From its first portrayal on a printed map by Diego Gutiérrez, in 1562, California was shown as part of North America by mapmakers, including Gerardus Mercator and Ortelius. In the 1620s, however, it began to appear as an island in several sources, including Samuel Purchas' Hakluytus Posthumus or Purchas his Pilgrimes (1625).
This was most likely the result of a reading of the travel account of Sebastian Vizcaino, who had been sent north up the shore of California in 1602. A Carmelite friar who accompanied him described the land as an island and sketched maps to that effect. Normally, this information would have been reviewed and locked in the Spanish repository, the Casa de la Contractación, but the ship carrying the map and other Vizcaino documents was captured by the Dutch. Prominent practitioners like John Speed, Jans Jansson, and Nicolas Sanson adopted the new island and the practice became commonplace. Even after Father Eusebio Kino published a map based on his travels refuting the claim (Paris, 1705), the island remained a fixture until the mid-eighteenth century.
This is not to imply that all mapmakers were blindly accepting of the convention. In 1700, roughly the same time this map was initially produced, De L'Isle discussed "whether California is an Island or a part of the continent" with J. D. Cassini; the letter was published in 1715. After reviewing all the literature available to him in Paris, De L'Isle concluded that the captured Spanish map was not trustworthy, as other Spanish maps showed California as a peninsula. He also cited more recent explorations by the Jesuits (including Kino) that disproved the island theory.

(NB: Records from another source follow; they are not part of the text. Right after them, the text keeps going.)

Lemma last_join_slash pieces :
  pieces <> [] -> Forall (fun piece => piece <> [] /\ SLASH ∉ piece) pieces ->
  last (SLASH :: join [SLASH] pieces) <> Some SLASH.
Proof.
  intros Hne Hp. destruct pieces as [|piece pieces] using rev_ind; [done|]. clear IHpieces.
  apply Forall_app in Hp as [_ [[Hpe Hps] _]%Forall_cons].
  assert (exists pre, SLASH :: join [SLASH] (pieces ++ [piece]) = pre ++ piece) as [pre ->].
  { clear Hne. assert (exists pre, join [SLASH] (pieces ++ [piece]) = pre ++ piece) as [pre ->];
      [|by exists (SLASH :: pre)].
    induction pieces as [|p pieces [pre IH]]; [by exists []|].
    exists (p ++ [SLASH] ++ pre). rewrite <- !app_assoc, <- IH. csimpl.
    by destruct (pieces ++ [piece]) eqn:E; [apply app_nil in E as [_ ?]|]. }
  rewrite last_app. destruct (last piece) as [c|] eqn:E; [|by apply last_None in E].
  intros [= ->]. by apply last_Some_elem_of in E.
Qed.

(** Commands print and parse back, and what parses prints as it was. *)
Lemma command_roundtrip `{UnicodeTables} (c : Command) :
  Forall wf_segment c -> Command_parse (Command_to_string c) = Ok c.
Proof.
  intros Hc. destruct c as [|piece pieces]; [done|]. set (c := piece :: pieces) in *.
  assert (Command_to_string c = SLASH :: join [SLASH] c) as -> by done.
  unfold Command_parse. rewrite str_starts_with_cons, bool_decide_true by done. cbn [negb].
  assert (Forall (fun piece => piece <> [] /\ SLASH ∉ piece) c) as Hc'
    by (eapply Forall_impl; [exact Hc|by intros ? (? & ? & ?)]).
  rewrite decide_False, bool_decide_false; [|by apply last_join_slash|].
  - cbn [existsb]. rewrite uppercase_ascii, existsb_join by done.
    assert (existsb (existsb is_uppercase) c = false) as ->
      by (apply existsb_false; eapply Forall_impl; [exact Hc|by intros ? (? & ? & ?)]).
    rewrite (bool_decide_false (65 <= SLASH <= 90)%N) by (unfold SLASH; lia). cbn [orb].
    change (drop 1 (SLASH :: join [SLASH] c)) with (join [SLASH] c). rewrite split_join; [|done|].
    + assert (existsb (fun segment => bool_decide (segment = [])) c = false) as ->; [|done].
      apply existsb_false. eapply Forall_impl; [exact Hc|]. intros ? (? & ? & ?). by apply bool_decide_eq_false.
    + eapply Forall_impl; [exact Hc'|by intros ? []].
  - intros [= E]. unfold c in E, Hc'. apply Forall_cons in Hc' as [[Hp _] _].
    destruct pieces; csimpl in E; [done|]. by apply app_nil in E as [? ?].
Qed.

Lemma command_parse_print `{UnicodeTables} s c : Command_parse s = Ok c -> Command_to_string c = s.
Proof.
  unfold Command_parse. destruct s as [|d s]; [done|]. rewrite str_starts_with_cons.
  case_bool_decide as Hd; [subst d|done]. cbn [negb]. case_decide as Hr; [by intros [= <-]; rewrite Hr|].
  repeat (case_match; [done|]). change (drop 1 (SLASH :: s)) with s. intros [= <-].
  pose proof (split_on_nonempty SLASH s). pose proof (join_split SLASH s) as E.
  destruct (split_on SLASH s) as [|p ps]; [done|]. unfold Command_to_string. by rewrite E.
Qed.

On my maps and globes I have taken the precaution of representing the coast as cut and interrupted in this place, as much on the side of Cape Mendocino as on the side of the Red Sea. I have left in these two places as though stepping stones during an interrupted work, and I have not believed it necessary to make up any mind about a thing which is still so uncertain; therefore I have made California neither an Island nor a part of the Continent, and I will stay with this point of view until I have seen something more positive than I have seen to date. (quoted from translation in Polk, 316)
This description precisely describes California as shown in this map, and marks this map as an important declaration of De L'Isle's broader cartographic philosophy. Later, in his map of 1722 ( Carte d'Amerique dressee pour l'usage du Roy), De L'Isle would abandon the island theory entirely. However, his contemporaries and successors, including his son-in-law, Philippie Buache, remained adherents to the island depiction. Despite such departures, this was the most influential maps in the transition from California as an island to a peninsula in the eighteenth century.